My mother hid the tape recorder in the bottom drawer below the bookshelves.
‘This way we’ll be able to prove to him how bad he gets.’
I had been recording my father’s words for weeks. Night after night, I wrote down his crazy words after I had finished my homework at the kitchen table. I wrote his words on pink scraps of paper that I had peeled from my sister’s note pad and collected them together in the back of my Story of Art for safekeeping.
Unlike my mother who planned to play back my father’s words to him on Sunday morning after his binge, I decided to keep my scraps of paper until in adulthood, when I planned to get them into print so that all the world could hear what I had to endure along with my mother and sisters over all those years.
The bookshelves were top heavy with books mostly with Dutch titles, books my parents had brought with them from Holland when they came ten years earlier.
The books were out of date then but they were a way of staying connected to home, or so my mother told me, a way of remembering her culture in this awful country where men and women sat on opposite sides of the room at parties; the shops were all closed by six o’clock at night and on weekends; and there were no outdoor cafes where you could sip your coffee on the footpath and watch the passers by.
The idea of the tape recorder in the bottom drawer bothered me. What if my father heard it click into position. Not that he could over the hubbub of the television which was blaring all day on Saturdays.
Knowing we were spying on my father, gave me a sense of power I had not felt before.
It gave me a sense I was standing shoulder to shoulder with a group of people from the parish or whoever else my mother might tell, like spies hidden behind the wall paper of the lounge room listening to my father rant.
All afternoon, after opening his first botte of brandy, he slept and woke, woke and slept.
After that first long stretch of sleep in his chair I heard my father and saw his silhouette through the frosted glass door that led into the kitchen.
I was seated at my usual place at the kitchen table, my homework in front of me and learning the French declensions, trying to translate Virgil’s Aeneid into half decent English and reading about the wife of Bath in her Canterbury journeys.
All the while, I had an ear cocked to the door, ready for my father’s words.
I planned to keep up with the recorder with my pencil in hand, and my slips of paper at the ready, tucked into the back of my art book.

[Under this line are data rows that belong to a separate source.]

(* ===== verification/Walk.v ===== *)
(** * Walk: client/discovery.py

    Discovery walks the server's resources from the DeviceCapability down and
    fills the discovered state; the refreshes walk parts of them again.  What
    the server answers to each request is a function of the number of requests
    so far and of the href ([Server]); a walk runs in one piece.

    A list is read page by page by [get_list] ([Http]), so a list that is absent
    or empty at its first page has no pages here. *)

From S2P Require Import Prelude Controls Discovered Timebase Polling Randomization Response ProcState Tariff.

(** ** Answers *)

(** [Protocol 204] is also [Sep2NoContentError]; [Fault]: any other [Exception];
    [Cancelled] is none. *)
Inductive WalkError := Protocol (status : Z) | Payload | Fault | Cancelled.

Definition is_absent (status : Z) : bool := (status =? 404) || (status =? 204).
Definition is_exception (e : WalkError) : bool := match e with Cancelled => false | _ => true end.

(** [_extract_href]; an absent link and one without href are both [None]. *)
Definition extract_href (link : option string) : option string :=
  match link with Some EmptyString => None | _ => link end.

(** The resources, as far as discovery looks into them; links by their href. *)
Record Dcap := {
  dc_poll_rate : option Z;
  dc_time : option string;
  dc_self_device : option string;
  dc_mup_list : option string;
  dc_edev_list : option string;
  dc_derp_list : option string;
  dc_csipaus : bool;                     (* the body names csipaus *)
}.
Record TimeRes := { ti_time : option Z; ti_quality : option Z; ti_poll_rate : option Z }.
Record SelfDev := { sd_poll_rate : option Z; sd_subscribable : bool; sd_der_list : option string }.
Record Der := {
  der_settings : option string;
  der_capability : option string;
  der_status : option string;
  der_availability : option string;
  der_current_controls : option string;
  der_subscribable : bool;
}.
Record Fsa := {
  fs_href : option string;
  fs_derp_list : option string;
  fs_tariff_list : option string;
  fs_time : option string;
}.
Record EndDevice := {
  en_href : option string;
  en_lfdi : option bytes;
  en_log_events : option string;
  en_sub_list : option string;
  en_registration : option string;
  en_der_list : option string;
  en_fsa_list : option string;
}.
Record Derprogram := {
  pr_href : option string;
  pr_primacy : option Z;
  pr_default : option string;
  pr_control_list : option string;
  pr_curve_list : option string;
}.
Record RateComponent := { rr_href : option string; rr_tti_list : option string }.
Record TariffProfile := {
  tf_href : option string;
  tf_primacy : option Z;
  tf_currency : option Z;
  tf_multiplier : option Z;
  tf_rate_components : option string;
}.

(** A page of a list, with the attributes that are read of it. *)
Record WPage (A : Type) := mkWPage { wp_items : list A; wp_poll_rate : option Z; wp_subscribable : bool }.
Arguments mkWPage {A}.
Arguments wp_items {A}.
Arguments wp_poll_rate {A}.
Arguments wp_subscribable {A}.

Abbreviation Answer A := (nat → string → WalkError + A).
Abbreviation ListAnswer A := (Answer (list (WPage A))).

Class Server := {
  sv_dcap : Answer Dcap;
  sv_time : Answer TimeRes;
  sv_self_device : Answer SelfDev;
  sv_sub_rate : Answer (option Z);       (* the pollRate of a SubscriptionList *)
  sv_registration : Answer unit;
  sv_default : Answer (DefaultDercontrol * bool);   (* and subscribable *)
  sv_edevs : ListAnswer EndDevice;
  sv_ders : ListAnswer Der;
  sv_fsas : ListAnswer Fsa;
  sv_programs : ListAnswer Derprogram;
  sv_controls : ListAnswer Dercontrol;
  sv_curves : ListAnswer FieldVal;
  sv_tariffs : ListAnswer TariffProfile;
  sv_rates : ListAnswer RateComponent;
  sv_intervals : ListAnswer TariffInterval;
  sv_clock : nat → Clock;                (* when the answer comes *)
  sv_multi_der : bool;                   (* profile.allows_multi_der *)
  sv_extensions : option (list string);  (* profile.extensions *)
}.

Not only did the recorder in the bottom drawer act as a shield, my schoolbooks all around me felt like a wall of other people’s ideas I had built to protect me from my father’s voice.
‘Where’s my dinner?’ my father said to my mother who just then walked into the lounge room in search of the newspaper.

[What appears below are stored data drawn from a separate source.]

Lemma refresh_der_programs_spec s :
  w_edevs s ≠ [] → mapping_wf (w_mapping s) → dict_wf (w_programs s) → wp refresh_der_programs s (refreshed_as s).
Proof.
  intros Hne W D.
  assert (follows s [] [] (∅, ∅) s) as F0.
  { assert (∀ P : Entry → Prop, ¬ ∃ t, t ∈ ([] : list Entry) ∧ P t) as Hno by (intros P (t & ?%elem_of_nil & _); done).
    split; cbn; try done.
    - intros p. split; [by intros ?%elem_of_empty|]. intros He. by apply Hno in He.
    - intros f. by rewrite elem_of_empty, elem_of_nil.
    - intros p d. split; [by left|]. intros [?|He]; [done|by apply Hno in He].
    - intros p. split; [by left|]. intros [?|He]; [done|by apply Hno in He].
    - intros p pg Hg. split; [unfold comes_from; by rewrite Hg|]. intros He. by apply Hno in He. }
  pose proof (refresh_devices_follow s (w_edevs s) s _ F0) as (seen & s1 & H1 & [S1 S2 W1 P1 D1 K1 C1 E1]).
  set (removed := dict_keys (filter (stale seen) (w_programs s1))).
  exists removed, (prune_programs removed s1).
  destruct (prune_programs_spec removed s1 W1) as (W2 & G2 & M2).
  assert (∀ p, p ∈ removed ↔ ∃ pg, dict_get p (w_programs s1) = Some pg ∧ stale seen (p, pg)) as Hrem.
  { intros p. unfold removed, dict_keys. rewrite list_elem_of_fmap. split.
    - intros ([p' pg] & -> & [Hst Hin]%list_elem_of_filter). exists pg. split; [by apply dict_elem_get|done].
    - intros (pg & Hg & Hst). exists (p, pg). split; [done|]. apply list_elem_of_filter. split; [done|by apply dict_get_elem]. }
  split; [|unfold refreshed_as; cbv zeta; split_and!].
  - unfold refresh_der_programs, bind, get. destruct (w_edevs s) as [|he edevs] eqn:Ee; [done|]. by rewrite H1.
  - done.
  - by rewrite prune_programs_edevs.
  - intros p. rewrite Hrem. unfold stale. cbn. setoid_rewrite S1. setoid_rewrite S2. split.
    + intros (pg & Hg & Hs & Hf). destruct (C1 p pg Hg) as [Hc _]. unfold comes_from in Hc.
      destruct (dict_get p (w_programs s)) as [old|]; [|naive_solver]. exists old. split_and!; [done..|].
      by rewrite <- (kp_fsa _ _ Hc).
    + intros (old & Hold & Hs & Hf). destruct (dict_get p (w_programs s1)) as [pg|] eqn:Eg.
      * exists pg. split_and!; [done..|]. destruct (C1 p pg Eg) as [Hc _]. unfold comes_from in Hc. rewrite Hold in Hc.
        by rewrite (kp_fsa _ _ Hc).
      * apply dict_get_None in Eg. exfalso. apply Eg, K1. left. apply dict_get_elem in Hold.
        apply list_elem_of_fmap. by exists (p, old).
  - intros p pg. rewrite G2. case_decide; [done|]. intros Hg. split; [done|]. by apply C1.
  - intros p. rewrite <- K1. pose proof (dict_get_None p (w_programs (prune_programs removed s1))) as N'.
    pose proof (dict_get_None p (w_programs s1)) as N1. rewrite G2 in N'. case_decide; [tauto|].
    destruct (decide (p ∈ dict_keys (w_programs s1))), (decide (p ∈ dict_keys (w_programs (prune_programs removed s1)))); tauto.
  - intros p d. rewrite M2. case_decide; [|rewrite P1; tauto]. rewrite elem_of_nil. tauto.
Qed.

‘It’s too early for dinner,’ my mother said. ‘But if you’re hungry I can get you something.’
My mother’s voice was steady but I sensed a tremble behind every word and imagined the recorder in the bottom drawer soaking in the sound.

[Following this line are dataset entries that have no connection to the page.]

(** *** WMax, lowered and restored *)

Lemma u16_watts n q w x :
  n ∈ WATT_POINTS → (0 <= q)%Q → (q <= w)%Q → require_uint16_watts w (Some w_sf) = inr x →
  U16 (encode (Pt 702 n) q).
Proof.
  intros Hn Hq0 Hqw. unfold require_uint16_watts, ten_to.
  destruct (_ && _) eqn:E; [|done]. intros _.
  apply andb_true_iff in E as [_ E%Z.leb_le]. apply round_q_lt in E; [|done].
  assert (0 < Qpower 10 w_sf)%Q as Hs by (by apply Qpower_0_lt).
  assert (w < (inject_Z 65535 + (1 # 2)) * Qpower 10 w_sf)%Q as Hw.
  { assert (w / Qpower 10 w_sf * Qpower 10 w_sf == w)%Q as Hm by (field; lra).
    rewrite <- Hm at 1. by apply Qmult_lt_compat_r. }
  pose proof (encode_nearest (Pt 702 n) q) as He. rewrite scale_watts in He by done. split.
  - eapply nearest_ge; [exact Hs|exact He|]. change (inject_Z 0) with 0%Q. lra.
  - eapply nearest_le; [exact Hs|exact He|]. lra.
Qed.

(** A 702 write of WMax and WDisChaRteMax keeps what is not about WMax. *)
Lemma base_ok_702 d0 (s s' : Core D) :
  base_ok d0 s → charge_limits s' = charge_limits s →
  model_ids_of (dev s') = model_ids_of (dev s) →
  (∀ p, setting p = true → p ≠ WMax → p ≠ WDis → reg (dev s') p = reg (dev s) p) →
  (∀ p, p ∈ [WMax; WDis] → is_Some (reg (dev s') p) ↔ is_Some (reg (dev s) p)) →
  match wmax_baseline s' with
  | None => reg (dev s') WMax = reg d0 WMax
  | Some w => ∃ z, reg d0 WMax = Some z ∧ w = (inject_Z z * scale WMax)%Q
  end →
  base_ok d0 s'.
Proof.
  intros Hb Hc Hm Hk Hi Hw. constructor; [by rewrite Hm, (ok_models _ _ Hb)|..]; [| | | |done].
  - intros p Hp Hn. rewrite Hk by (done || (intros ->; apply Hn; set_solver)). by apply (ok_frame _ _ Hb).
  - intros p Hp. rewrite <- (ok_implemented _ _ Hb) by done.
    unfold WRITTEN in Hp. rewrite !elem_of_cons, elem_of_nil in Hp.
    destruct Hp as [->|[->|[->|[->|[->|[]]]]]]; [by rewrite Hk..| | |by rewrite Hk];
      apply Hi; set_solver.
  - intros m r. rewrite Hc. unfold charge_rating, nonzero_reg. rewrite !Hk by done.
    apply (ok_charge _ _ Hb).
  - rewrite Hc. apply (ok_charges_nonneg _ _ Hb).
Qed.

Lemma restore_keeps d0 (s : Core D) :
  device_ready d0 → limits_ok d0 s →
  ∃ s', restore_mirrored_wmax s = (inr tt, s') ∧ limits_ok d0 s' ∧ wmax_baseline s' = None ∧
        gen_lim_watts s' = gen_lim_watts s.
Proof.
  intros Hd Hok. destruct Hok as [Hb Hs Hl]. unfold restore_mirrored_wmax, bind at 1, get.
  destruct (wmax_baseline s) as [w|] eqn:Ew; [|by eexists].
  pose proof (ok_wmax _ _ Hb) as Hw. rewrite Ew in Hw. destruct Hw as (z & Hz & ->).
  destruct (base_ready _ _ Hd Hb) as (H702 & _ & _).
  assert (is_Some (reg (dev s) WMax)) as Hi by (apply (ok_implemented _ _ Hb); [set_solver|eauto]).
  unfold bind at 1. rewrite get_model_ok by done.
  set (q := (inject_Z z * scale WMax)%Q).
  destruct (pending_set (dev s) (rd 702 (dev s)) (λ _, None) "WMax" q) as [Hv Hpend];
    [apply pending_rd|done|unfold q; rewrite encode_exact; eapply u16_reg; [|exact Hz];
     apply (bool_decide_unpack _); vm_compute; exact I|].
  destruct (pending_write _ _ _ Hpend) as (Hsend & Hm & Hr).
  { intros p Hc. by destruct (decide (p = WMax)) as [->|]. }
  unfold bind at 1. rewrite (lib_set_cvalue WMax _ q) by done.
  unfold bind at 1. rewrite lib_write by done. unfold bind.
  match goal with |- context [refresh_gen_lim_pct ?x] => set (s2 := x) end.
  assert (∀ p, setting p = true → reg (dev s2) p = if decide (p = WMax) then Some z else reg (dev s) p) as Hr2.
  { intros p Hp. cbn. rewrite Hr by done. unfold q. rewrite encode_exact. by case_decide. }
  destruct (refresh_keeps d0 s2) as (s3 & Ho & Hok & Hbl & Hx & Hg); [done| | |].
  - apply (base_ok_702 _ s); try done.
    + intros p Hp Hne _. by rewrite Hr2, decide_False.
    + intros p [->|[->|[]%elem_of_nil]%elem_of_cons]%elem_of_cons; rewrite Hr2 by done; cbn; [|done].
      split; eauto.
    + cbn. rewrite Ew. exists z. done.
  - apply (slots_ok_ext s); try done; by rewrite Hr2.
  - rewrite Ho. cbn. eexists. split; [done|]. split; [|done]. destruct Hok as [Hb3 Hs3 Hl3].
    split; [|by apply (slots_ok_ext s3)|done].
    apply (base_ok_702 _ s3); try done. cbn. by rewrite Hx, Hr2.
Qed.

(** The WMax an inject limit asks for. *)
Definition mirrored (w : Q) (r : Point → option Z) : Q :=
  match nonzero_reg r WMaxRtg with Some x => qmin w x | None => w end.

Lemma mirrored_range d w : (0 <= w)%Q → (0 <= mirrored w (reg d))%Q ∧ (mirrored w (reg d) <= w)%Q.
Proof.
  intros Hw. unfold mirrored. destruct (nonzero_reg (reg d) WMaxRtg) as [x|] eqn:E; [|split; [done|lra]].
  split; [|apply qmin_le_l]. apply qmin_ge; [done|]. apply Qlt_le_weak.
  eapply nonzero_reg_pos; [|exact E]. apply (bool_decide_unpack _). vm_compute. exact I.
Qed.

‘You’re a stupid woman,’ my father said. ‘You never do anything. You and your bloody children.’
The rant ran into sentences and paragraphs enough to fill entire books. My mother said little and her words only inflamed my father’s rage.
We were at the tail end of summer, late February and school was beginning again with all the excitement of a new year.
I wondered what the nuns at school would make of my situation while I wrote as neatly as I could into the pages of my exercise book.
They could not see us. Nor could the tape recorder take in the full measure of my father’s madness as he began to take off his clothes.
He started with shoes and socks. Then peeled off his shirt. His chest looked hollow and thin, the ribs showing when I caught sight of him on his way to the toilet.
He came back naked and walked around the house, pink and menacing.
I imagined him then push up against me with full force so that I might feel the sticky weight of his arms and legs against mine.
What might he do with his penis?
I looked down to my schoolbooks to my wall of protection against this man and wished only that we not only had a record of his words, we also had a camera.